Speaking during a press conference held at his Mar-a-Lago residence in Florida, Trump blamed outgoing US President Joe Biden for provoking Russia into invading Ukraine by supporting Kyiv’s aspirations to join NATO, noting that “Russia, for many, many years, long before Putin, said you could never have NATO involved with Ukraine”.
As a result, Trump said, Russia had a prospective NATO member state “right on their doorstep, and I could understand their feeling about that”, apparently unaware that Russia already borders six NATO members.

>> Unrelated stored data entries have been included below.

(* ===== verification/ClientState.v ===== *)
(** * The state of the C client

    [client/c/tioclient_internals.h]: [struct TIO_CONTAINER] and
    [struct TIO_CONNECTION], and the memory they live in.  Pointers to
    connections and containers are addresses into two maps, so that two names of
    one object share its updates and a freed object is missing from its map.
    Callbacks are function pointers the application chose; calling one appends
    the call to [calls].  [errno], the current thread and the outcome of each
    attempt to connect come from the environment. *)
From S2P Require Import Prelude Pr1Message TioDataC Network EventQueue.

Module ClientState.
Import Pr1 TioDataC Net.
Export EventQueue(event_queue).

(** [event_callback_t] and cookies are opaque numbers; [None] is NULL.  The
    strings are without their terminator. *)
Record TIO_CONTAINER := mk_container {
  handle : Z;
  event_callback : option Z;
  wait_and_pop_next_callback : option Z;
  subscription_cookie : Z;
  group_name : option bytes;
  name : bytes;
  wait_and_pop_next_cookie : Z;
  connection : Z
}.

(** [event_list_queue_end] and [pending_event_count] are in [events].
    [clusters_connections] holds the first [clusters_connections_count] entries
    of the array, whose capacity is [clusters_connections_buffer_size]. *)
Record TIO_CONNECTION := mk_connection {
  socket : Z;
  host : bytes;
  port : Z;
  events : event_queue;
  max_pending_event_count : Z;
  total_messages_received : Z;
  containers : list (option Z);
  containers_buffer_size : Z;
  open_containers_count : Z;
  group_event_callback : option Z;
  group_event_cookie : Z;
  dispatch_events_on_receive : Z;
  thread_id : Z;
  wait_for_answer : bool;
  pending_answer_count : Z;
  debug_flags : Z;
  clusters_container : option Z;
  slaves_container : option Z;
  clusters_connections : list Z;
  clusters_connections_buffer_size : Z;
  last_error : Z
}.

Definition clusters_connections_count (c : TIO_CONNECTION) : Z :=
  Z.of_nat (length (clusters_connections c)).

(** A call of an [event_callback_t] or of a [query_callback_t]. *)
Inductive callback_call :=
| EventCall (callback result container cookie event_code : Z) (group_name : option bytes)
    (container_name : bytes) (key value metadata : TIO_DATA)
| QueryCall (callback result container cookie query_id : Z) (container_name : bytes)
    (key value metadata : TIO_DATA).

(** What [socket()], [getaddrinfo()] and [connect()] return in one attempt. *)
Record dial_event := { sockfd : Z; resolves : bool; connected : Z }.

Record client := mk_client {
  net : world;
  conns : gmap Z TIO_CONNECTION;
  conts : gmap Z TIO_CONTAINER;
  next_ptr : Z;
  calls : list callback_call;
  dial : list dial_event;
  closed : list Z;
  errno : Z;
  current_thread : Z;
  g_initialized : bool
}.

Definition set_net (x : world) (r : client) : client :=
  mk_client x (conns r) (conts r) (next_ptr r) (calls r) (dial r) (closed r) (errno r)
    (current_thread r) (g_initialized r).
Definition set_conns (x : gmap Z TIO_CONNECTION) (r : client) : client :=
  mk_client (net r) x (conts r) (next_ptr r) (calls r) (dial r) (closed r) (errno r)
    (current_thread r) (g_initialized r).
Definition set_conts (x : gmap Z TIO_CONTAINER) (r : client) : client :=
  mk_client (net r) (conns r) x (next_ptr r) (calls r) (dial r) (closed r) (errno r)
    (current_thread r) (g_initialized r).
Definition set_next_ptr (x : Z) (r : client) : client :=
  mk_client (net r) (conns r) (conts r) x (calls r) (dial r) (closed r) (errno r)
    (current_thread r) (g_initialized r).
Definition set_calls (x : list callback_call) (r : client) : client :=
  mk_client (net r) (conns r) (conts r) (next_ptr r) x (dial r) (closed r) (errno r)
    (current_thread r) (g_initialized r).
Definition set_dial (x : list dial_event) (r : client) : client :=
  mk_client (net r) (conns r) (conts r) (next_ptr r) (calls r) x (closed r) (errno r)
    (current_thread r) (g_initialized r).
Definition set_closed (x : list Z) (r : client) : client :=
  mk_client (net r) (conns r) (conts r) (next_ptr r) (calls r) (dial r) x (errno r)
    (current_thread r) (g_initialized r).
Definition set_g_initialized (x : bool) (r : client) : client :=
  mk_client (net r) (conns r) (conts r) (next_ptr r) (calls r) (dial r) (closed r) (errno r)
    (current_thread r) x.

Definition set_socket (x : Z) (r : TIO_CONNECTION) : TIO_CONNECTION :=
  mk_connection x (host r) (port r) (events r) (max_pending_event_count r)
    (total_messages_received r) (containers r) (containers_buffer_size r)
    (open_containers_count r) (group_event_callback r) (group_event_cookie r)
    (dispatch_events_on_receive r) (thread_id r) (wait_for_answer r) (pending_answer_count r)
    (debug_flags r) (clusters_container r) (slaves_container r) (clusters_connections r)
    (clusters_connections_buffer_size r) (last_error r).
Definition set_events (x : event_queue) (r : TIO_CONNECTION) : TIO_CONNECTION :=
  mk_connection (socket r) (host r) (port r) x (max_pending_event_count r)
    (total_messages_received r) (containers r) (containers_buffer_size r)
    (open_containers_count r) (group_event_callback r) (group_event_cookie r)
    (dispatch_events_on_receive r) (thread_id r) (wait_for_answer r) (pending_answer_count r)
    (debug_flags r) (clusters_container r) (slaves_container r) (clusters_connections r)
    (clusters_connections_buffer_size r) (last_error r).
Definition set_total_messages_received (x : Z) (r : TIO_CONNECTION) : TIO_CONNECTION :=
  mk_connection (socket r) (host r) (port r) (events r) (max_pending_event_count r) x
    (containers r) (containers_buffer_size r) (open_containers_count r) (group_event_callback
    r) (group_event_cookie r) (dispatch_events_on_receive r) (thread_id r) (wait_for_answer r)
    (pending_answer_count r) (debug_flags r) (clusters_container r) (slaves_container r)
    (clusters_connections r) (clusters_connections_buffer_size r) (last_error r).
Definition set_containers (x0 : list (option Z)) (x1 : Z) (r : TIO_CONNECTION) : TIO_CONNECTION :=
  mk_connection (socket r) (host r) (port r) (events r) (max_pending_event_count r)
    (total_messages_received r) x0 x1 (open_containers_count r) (group_event_callback r)
    (group_event_cookie r) (dispatch_events_on_receive r) (thread_id r) (wait_for_answer r)
    (pending_answer_count r) (debug_flags r) (clusters_container r) (slaves_container r)
    (clusters_connections r) (clusters_connections_buffer_size r) (last_error r).
Definition set_open_containers_count (x : Z) (r : TIO_CONNECTION) : TIO_CONNECTION :=
  mk_connection (socket r) (host r) (port r) (events r) (max_pending_event_count r)
    (total_messages_received r) (containers r) (containers_buffer_size r) x
    (group_event_callback r) (group_event_cookie r) (dispatch_events_on_receive r) (thread_id
    r) (wait_for_answer r) (pending_answer_count r) (debug_flags r) (clusters_container r)
    (slaves_container r) (clusters_connections r) (clusters_connections_buffer_size r)
    (last_error r).
Definition set_group_callback (x0 : option Z) (x1 : Z) (r : TIO_CONNECTION) : TIO_CONNECTION :=
  mk_connection (socket r) (host r) (port r) (events r) (max_pending_event_count r)
    (total_messages_received r) (containers r) (containers_buffer_size r)
    (open_containers_count r) x0 x1 (dispatch_events_on_receive r) (thread_id r)
    (wait_for_answer r) (pending_answer_count r) (debug_flags r) (clusters_container r)
    (slaves_container r) (clusters_connections r) (clusters_connections_buffer_size r)
    (last_error r).
Definition set_thread_id (x : Z) (r : TIO_CONNECTION) : TIO_CONNECTION :=
  mk_connection (socket r) (host r) (port r) (events r) (max_pending_event_count r)
    (total_messages_received r) (containers r) (containers_buffer_size r)
    (open_containers_count r) (group_event_callback r) (group_event_cookie r)
    (dispatch_events_on_receive r) x (wait_for_answer r) (pending_answer_count r) (debug_flags
    r) (clusters_container r) (slaves_container r) (clusters_connections r)
    (clusters_connections_buffer_size r) (last_error r).
Definition set_wait_for_answer (x : bool) (r : TIO_CONNECTION) : TIO_CONNECTION :=
  mk_connection (socket r) (host r) (port r) (events r) (max_pending_event_count r)
    (total_messages_received r) (containers r) (containers_buffer_size r)
    (open_containers_count r) (group_event_callback r) (group_event_cookie r)
    (dispatch_events_on_receive r) (thread_id r) x (pending_answer_count r) (debug_flags r)
    (clusters_container r) (slaves_container r) (clusters_connections r)
    (clusters_connections_buffer_size r) (last_error r).
Definition set_clusters_container (x : option Z) (r : TIO_CONNECTION) : TIO_CONNECTION :=
  mk_connection (socket r) (host r) (port r) (events r) (max_pending_event_count r)
    (total_messages_received r) (containers r) (containers_buffer_size r)
    (open_containers_count r) (group_event_callback r) (group_event_cookie r)
    (dispatch_events_on_receive r) (thread_id r) (wait_for_answer r) (pending_answer_count r)
    (debug_flags r) x (slaves_container r) (clusters_connections r)
    (clusters_connections_buffer_size r) (last_error r).
Definition set_slaves_container (x : option Z) (r : TIO_CONNECTION) : TIO_CONNECTION :=
  mk_connection (socket r) (host r) (port r) (events r) (max_pending_event_count r)
    (total_messages_received r) (containers r) (containers_buffer_size r)
    (open_containers_count r) (group_event_callback r) (group_event_cookie r)
    (dispatch_events_on_receive r) (thread_id r) (wait_for_answer r) (pending_answer_count r)
    (debug_flags r) (clusters_container r) x (clusters_connections r)
    (clusters_connections_buffer_size r) (last_error r).
Definition set_clusters_connections (x0 : list Z) (x1 : Z) (r : TIO_CONNECTION) : TIO_CONNECTION :=
  mk_connection (socket r) (host r) (port r) (events r) (max_pending_event_count r)
    (total_messages_received r) (containers r) (containers_buffer_size r)
    (open_containers_count r) (group_event_callback r) (group_event_cookie r)
    (dispatch_events_on_receive r) (thread_id r) (wait_for_answer r) (pending_answer_count r)
    (debug_flags r) (clusters_container r) (slaves_container r) x0 x1 (last_error r).
Definition set_last_error (x : Z) (r : TIO_CONNECTION) : TIO_CONNECTION :=
  mk_connection (socket r) (host r) (port r) (events r) (max_pending_event_count r)
    (total_messages_received r) (containers r) (containers_buffer_size r)
    (open_containers_count r) (group_event_callback r) (group_event_cookie r)
    (dispatch_events_on_receive r) (thread_id r) (wait_for_answer r) (pending_answer_count r)
    (debug_flags r) (clusters_container r) (slaves_container r) (clusters_connections r)
    (clusters_connections_buffer_size r) x.

Definition set_subscription (x0 : option Z) (x1 : Z) (r : TIO_CONTAINER) : TIO_CONTAINER :=
  mk_container (handle r) x0 (wait_and_pop_next_callback r) x1 (group_name r) (name r)
    (wait_and_pop_next_cookie r) (connection r).
Definition set_wait_and_pop_next (x0 : option Z) (x1 : Z) (r : TIO_CONTAINER) : TIO_CONTAINER :=
  mk_container (handle r) (event_callback r) x0 (subscription_cookie r) (group_name r) (name
    r) x1 (connection r).

(** ** Memory *)

(** A socket call of the client. *)
Definition on_net {A} (m : M world A) : M client A := fun c =>
  let '(r, w) := m (net c) in (r, set_net w c).

(** [*p] of a connection and of a container. *)
Definition conn_at (p : Z) : M client TIO_CONNECTION := fun c =>
  (match conns c !! p with Some x => Ok x | None => Throw (Fault UseAfterFree) end, c).

Definition cont_at (p : Z) : M client TIO_CONTAINER := fun c =>
  (match conts c !! p with Some x => Ok x | None => Throw (Fault UseAfterFree) end, c).

Definition store_conn (p : Z) (x : TIO_CONNECTION) : M client unit :=
  modify (fun c => set_conns (<[p := x]> (conns c)) c).

Definition store_cont (p : Z) (x : TIO_CONTAINER) : M client unit :=
  modify (fun c => set_conts (<[p := x]> (conts c)) c).

(** Assignments through a pointer. *)
Definition update_conn (p : Z) (f : TIO_CONNECTION -> TIO_CONNECTION) : M client unit :=
  x ← conn_at p; store_conn p (f x).

Definition update_cont (p : Z) (f : TIO_CONTAINER -> TIO_CONTAINER) : M client unit :=
  x ← cont_at p; store_cont p (f x).

(** [malloc]: a fresh address. *)
Definition new_ptr : M client Z := fun c => (Ok (next_ptr c), set_next_ptr (next_ptr c + 1) c).

Definition record_call (x : callback_call) : M client unit :=
  modify (fun c => set_calls (calls c ++ [x]) c).

(** ** Lemmas on single steps *)

Lemma conn_at_ok p c x : conns c !! p = Some x -> conn_at p c = (Ok x, c).
Proof. unfold conn_at. by intros ->. Qed.

Lemma cont_at_ok p c x : conts c !! p = Some x -> cont_at p c = (Ok x, c).
Proof. unfold cont_at. by intros ->. Qed.

Lemma update_conn_ok p f c x :
  conns c !! p = Some x ->
  update_conn p f c = (Ok tt, set_conns (<[p := f x]> (conns c)) c).
Proof. intros H. unfold update_conn. by mstep (conn_at_ok _ _ _ H). Qed.

Lemma update_cont_ok p f c x :
  conts c !! p = Some x ->
  update_cont p f c = (Ok tt, set_conts (<[p := f x]> (conts c)) c).
Proof. intros H. unfold update_cont. by mstep (cont_at_ok _ _ _ H). Qed.

Lemma on_net_ok {A} (m : M world A) c a w :
  m (net c) = (Ok a, w) -> on_net m c = (Ok a, set_net w c).
Proof. unfold on_net. by intros ->. Qed.

End ClientState.
Lemma ex_exchange : exchange 1 3 ex_registry (ex_world ex_msgs 4) ex_msgs ex_notifications ex_answer 4 [] [].
Proof.
  split.
  - repeat constructor.
  - repeat constructor; done.
  - split; [|split; [|split; [|done] ] ].
    + split; [by eexists|]. repeat split; try done. by intros v [= <-].
    + repeat split; try done; apply (bool_decide_unpack _); vm_compute; exact I.
    + split; [by eexists|]. repeat split; try done. by intros v [= <-].
  - exists TIO_COMMAND_ANSWER. repeat split; done.
  - repeat constructor; done.
  - vm_compute. reflexivity.
  - reflexivity.
Qed.


(** A connection 2 whose cluster connection is the one of the example; the
    answer waits on socket 9. *)
Definition ex_cluster_world : world :=
  {| rx := {[3 := [Chunk (enc_message (ex_event_fields 5 (VInt 1)) 0)];
             9 := [Chunk (enc_message ex_answer 0)]]};
     tx := ∅; send_script := []; select_script := [SelReady [3]; SelReady [3]]; clock := [];
     g_last_error_description := replicate 255 x00 |}.

Definition ex_front : TIO_CONNECTION :=
  mk_connection 9 (lit "localhost") 2605 EventQueue.empty_queue 0 0 (replicate 64 None) 64 1 None 0 0 0
    true 0 0 None None [1] 64 0.

Definition ex_cluster_client : client :=
  mk_client ex_cluster_world {[1 := ex_connection; 2 := ex_front]} {[10 := ex_container]} 11 [] [] [] 0 55 true.

Lemma until_not_event_follows_cluster_witness :
  exists c', until_not_event_loop 3 2 ex_cluster_client = until_not_event_loop 2 1 c' /\
    stream (net c') 9 = enc_message ex_answer 0.
Proof.
  destruct (until_not_event_follows_cluster 2 2 9 1 3 ex_front ex_connection ex_cluster_client ex_registry
    (ex_event_fields 5 (VInt 1)) 0 (Event (ex_event 5 (VInt 1))) [] [SelReady [3] ]) as (c' & E & _ & Hs).
  - reflexivity.
  - reflexivity.
  - reflexivity.
  - split; try done. apply EventQueue.empty_queue_represents.
  - split; try reflexivity.
    + intros h cp cont H. simpl in H. by apply lookup_singleton_Some in H as [<- [= <- <-] ].
    + intros cp [x H]. simpl in H. by apply lookup_singleton_Some in H as [<- _].
    + done.
  - lia.
  - repeat constructor; done.
  - repeat constructor.
  - split; [by eexists|]. repeat split; try done. by intros v [= <-].
  - reflexivity.
  - vm_compute. reflexivity.
  - exists c'. split; [exact E|]. rewrite Hs. vm_compute. reflexivity.
Defined.

End ClientNotify.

When asked how he planned to end the war, Trump said that while Vladimir Putin would “like to meet” him sooner rather than later, it would have been inappropriate to do so before his inauguration on 20 January, adding that he hoped he’d meet Putin “long before six months”.
“Russia’s losing a lot of young people and so is Ukraine, and it should have never been started. That’s a war that should have never happened. I guarantee you, if I were president, that war would’ve never happened”, Trump continued.
Ending the war in Ukraine as quickly as possible is a priority for the Trump administration, after Trump repeatedly claimed that he could end the conflict within 24 hours while on the campaign trail last year.
Last month, Trump met with Ukrainian President Volodymyr Zelensky in Paris to discuss ending the war, with most analysts believing that Trump favours a peace deal in which Ukraine agrees to cede the territory currently occupied by Russian forces to Moscow, or approximately 20% of sovereign Ukrainian territory.
On Monday, Politico reported that Laura Cooper, a senior Pentagon official who played a key role in coordinating US military aid to Ukraine after Russia launched its full-scale invasion in 2022, had resigned amid “uncertainty over Ukraine policy” under the incoming Trump administration.